Dataset excerpts —
════════════════════

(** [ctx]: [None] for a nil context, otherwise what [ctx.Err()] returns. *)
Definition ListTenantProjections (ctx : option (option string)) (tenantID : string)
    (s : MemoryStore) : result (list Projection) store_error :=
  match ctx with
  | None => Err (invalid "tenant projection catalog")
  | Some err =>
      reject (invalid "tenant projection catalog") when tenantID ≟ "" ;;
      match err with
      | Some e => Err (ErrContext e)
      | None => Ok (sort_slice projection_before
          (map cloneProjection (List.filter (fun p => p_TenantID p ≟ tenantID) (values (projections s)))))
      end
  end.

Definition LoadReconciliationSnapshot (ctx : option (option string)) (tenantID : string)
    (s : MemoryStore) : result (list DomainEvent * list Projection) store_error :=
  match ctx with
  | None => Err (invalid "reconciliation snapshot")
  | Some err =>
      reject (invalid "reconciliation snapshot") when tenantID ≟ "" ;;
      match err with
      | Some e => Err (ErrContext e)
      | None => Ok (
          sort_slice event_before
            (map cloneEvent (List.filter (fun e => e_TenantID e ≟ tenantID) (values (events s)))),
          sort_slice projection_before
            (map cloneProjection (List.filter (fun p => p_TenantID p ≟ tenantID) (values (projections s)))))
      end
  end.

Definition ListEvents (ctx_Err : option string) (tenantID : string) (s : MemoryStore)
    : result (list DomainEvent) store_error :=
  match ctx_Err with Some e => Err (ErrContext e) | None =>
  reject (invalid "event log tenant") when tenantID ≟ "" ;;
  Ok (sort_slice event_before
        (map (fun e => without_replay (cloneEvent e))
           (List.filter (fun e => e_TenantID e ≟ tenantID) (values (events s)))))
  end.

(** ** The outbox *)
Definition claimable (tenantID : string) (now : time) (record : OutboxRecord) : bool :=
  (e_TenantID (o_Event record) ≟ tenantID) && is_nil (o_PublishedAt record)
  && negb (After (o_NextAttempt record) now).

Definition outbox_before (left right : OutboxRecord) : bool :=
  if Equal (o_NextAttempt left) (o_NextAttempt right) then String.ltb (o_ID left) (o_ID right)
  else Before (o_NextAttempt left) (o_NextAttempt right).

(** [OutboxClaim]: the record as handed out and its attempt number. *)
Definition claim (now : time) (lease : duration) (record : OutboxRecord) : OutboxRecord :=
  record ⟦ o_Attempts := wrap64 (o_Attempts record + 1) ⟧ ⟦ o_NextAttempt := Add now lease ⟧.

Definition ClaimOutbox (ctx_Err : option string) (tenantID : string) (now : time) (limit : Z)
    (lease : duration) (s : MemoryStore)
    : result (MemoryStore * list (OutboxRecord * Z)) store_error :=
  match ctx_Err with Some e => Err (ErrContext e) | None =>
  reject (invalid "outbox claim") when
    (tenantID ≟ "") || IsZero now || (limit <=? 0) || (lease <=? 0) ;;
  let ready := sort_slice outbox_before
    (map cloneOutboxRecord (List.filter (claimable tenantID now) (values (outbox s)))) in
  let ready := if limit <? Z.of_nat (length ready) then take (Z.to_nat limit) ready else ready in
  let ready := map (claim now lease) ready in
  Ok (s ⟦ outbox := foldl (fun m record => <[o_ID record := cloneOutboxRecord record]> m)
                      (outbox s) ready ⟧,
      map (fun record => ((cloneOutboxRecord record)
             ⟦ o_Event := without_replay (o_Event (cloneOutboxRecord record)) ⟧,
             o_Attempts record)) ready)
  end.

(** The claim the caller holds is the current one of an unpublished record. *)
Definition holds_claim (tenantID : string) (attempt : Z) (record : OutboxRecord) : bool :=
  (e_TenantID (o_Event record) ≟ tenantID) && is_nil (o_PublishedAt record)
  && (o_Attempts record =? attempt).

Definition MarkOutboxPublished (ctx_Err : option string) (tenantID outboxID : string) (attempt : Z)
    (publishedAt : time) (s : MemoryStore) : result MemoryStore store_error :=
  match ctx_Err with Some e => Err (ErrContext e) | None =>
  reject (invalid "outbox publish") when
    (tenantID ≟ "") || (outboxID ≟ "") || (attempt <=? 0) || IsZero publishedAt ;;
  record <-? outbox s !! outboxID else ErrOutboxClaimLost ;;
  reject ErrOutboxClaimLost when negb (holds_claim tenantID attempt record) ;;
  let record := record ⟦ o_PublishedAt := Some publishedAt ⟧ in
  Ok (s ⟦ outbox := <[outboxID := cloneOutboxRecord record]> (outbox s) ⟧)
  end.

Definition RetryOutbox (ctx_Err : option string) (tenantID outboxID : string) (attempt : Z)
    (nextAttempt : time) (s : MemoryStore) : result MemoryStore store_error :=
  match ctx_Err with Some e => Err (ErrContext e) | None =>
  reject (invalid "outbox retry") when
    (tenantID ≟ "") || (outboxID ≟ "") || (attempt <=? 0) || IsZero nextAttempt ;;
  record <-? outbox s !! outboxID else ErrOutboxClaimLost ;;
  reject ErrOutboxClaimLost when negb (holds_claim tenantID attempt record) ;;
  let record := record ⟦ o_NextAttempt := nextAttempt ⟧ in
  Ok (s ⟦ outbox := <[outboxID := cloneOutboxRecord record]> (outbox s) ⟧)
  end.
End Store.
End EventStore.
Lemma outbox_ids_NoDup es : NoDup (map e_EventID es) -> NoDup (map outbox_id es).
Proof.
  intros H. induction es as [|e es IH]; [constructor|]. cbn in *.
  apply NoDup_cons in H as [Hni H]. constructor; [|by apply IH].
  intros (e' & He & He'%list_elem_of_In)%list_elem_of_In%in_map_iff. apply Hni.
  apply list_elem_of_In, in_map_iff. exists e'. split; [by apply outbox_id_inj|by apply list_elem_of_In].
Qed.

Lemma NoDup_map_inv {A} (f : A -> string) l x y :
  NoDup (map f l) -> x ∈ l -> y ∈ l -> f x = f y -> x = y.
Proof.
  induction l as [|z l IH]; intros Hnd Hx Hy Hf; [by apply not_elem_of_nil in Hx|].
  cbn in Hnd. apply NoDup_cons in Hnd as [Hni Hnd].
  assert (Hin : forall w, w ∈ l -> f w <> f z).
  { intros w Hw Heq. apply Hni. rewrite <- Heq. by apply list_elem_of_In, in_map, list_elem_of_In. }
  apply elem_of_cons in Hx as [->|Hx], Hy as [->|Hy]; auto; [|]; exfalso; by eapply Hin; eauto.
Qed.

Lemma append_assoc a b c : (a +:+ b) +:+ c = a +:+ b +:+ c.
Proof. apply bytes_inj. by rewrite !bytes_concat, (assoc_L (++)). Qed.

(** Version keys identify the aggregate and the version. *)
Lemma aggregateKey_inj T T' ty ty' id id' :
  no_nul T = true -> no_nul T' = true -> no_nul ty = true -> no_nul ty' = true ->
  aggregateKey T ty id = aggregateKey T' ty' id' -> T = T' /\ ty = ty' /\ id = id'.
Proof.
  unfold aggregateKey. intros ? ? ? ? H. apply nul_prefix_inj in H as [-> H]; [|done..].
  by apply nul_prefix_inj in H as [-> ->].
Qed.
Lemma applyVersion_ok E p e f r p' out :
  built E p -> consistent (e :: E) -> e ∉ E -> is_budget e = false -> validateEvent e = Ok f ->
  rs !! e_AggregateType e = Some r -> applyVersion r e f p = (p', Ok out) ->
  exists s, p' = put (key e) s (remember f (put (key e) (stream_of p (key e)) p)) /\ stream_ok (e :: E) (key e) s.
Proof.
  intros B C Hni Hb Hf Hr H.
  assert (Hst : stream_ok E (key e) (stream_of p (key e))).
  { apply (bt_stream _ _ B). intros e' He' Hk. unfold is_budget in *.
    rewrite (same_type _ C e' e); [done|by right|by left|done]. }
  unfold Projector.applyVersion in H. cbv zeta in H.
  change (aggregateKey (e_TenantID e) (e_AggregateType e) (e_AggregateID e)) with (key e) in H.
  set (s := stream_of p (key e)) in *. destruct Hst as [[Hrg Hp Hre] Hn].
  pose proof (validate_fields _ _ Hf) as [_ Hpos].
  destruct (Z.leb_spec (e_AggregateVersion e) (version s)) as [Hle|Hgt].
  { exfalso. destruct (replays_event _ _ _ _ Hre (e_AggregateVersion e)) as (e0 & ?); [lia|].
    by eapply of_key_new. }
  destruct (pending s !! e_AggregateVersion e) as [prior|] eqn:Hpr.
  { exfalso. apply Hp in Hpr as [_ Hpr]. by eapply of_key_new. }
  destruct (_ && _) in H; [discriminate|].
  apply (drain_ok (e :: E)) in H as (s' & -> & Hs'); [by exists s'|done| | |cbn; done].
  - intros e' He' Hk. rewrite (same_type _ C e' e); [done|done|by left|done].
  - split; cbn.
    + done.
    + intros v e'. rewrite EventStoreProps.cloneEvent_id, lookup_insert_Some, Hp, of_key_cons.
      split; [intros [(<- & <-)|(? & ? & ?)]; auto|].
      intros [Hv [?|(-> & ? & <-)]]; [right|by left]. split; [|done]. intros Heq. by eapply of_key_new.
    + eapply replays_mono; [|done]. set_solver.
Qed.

════════════════════

Aim of the task —
Where the line holding "rewrite (same_type _ C e' e); [done|by" appears in the listing above, start reproducing exactly, and end with the line holding "destruct (Z.leb_spec (e_AggregateVersion".

Answer for this exercise —
    rewrite (same_type _ C e' e); [done|by right|by left|done]. }
  unfold Projector.applyVersion in H. cbv zeta in H.
  change (aggregateKey (e_TenantID e) (e_AggregateType e) (e_AggregateID e)) with (key e) in H.
  set (s := stream_of p (key e)) in *. destruct Hst as [[Hrg Hp Hre] Hn].
  pose proof (validate_fields _ _ Hf) as [_ Hpos].
  destruct (Z.leb_spec (e_AggregateVersion e) (version s)) as [Hle|Hgt].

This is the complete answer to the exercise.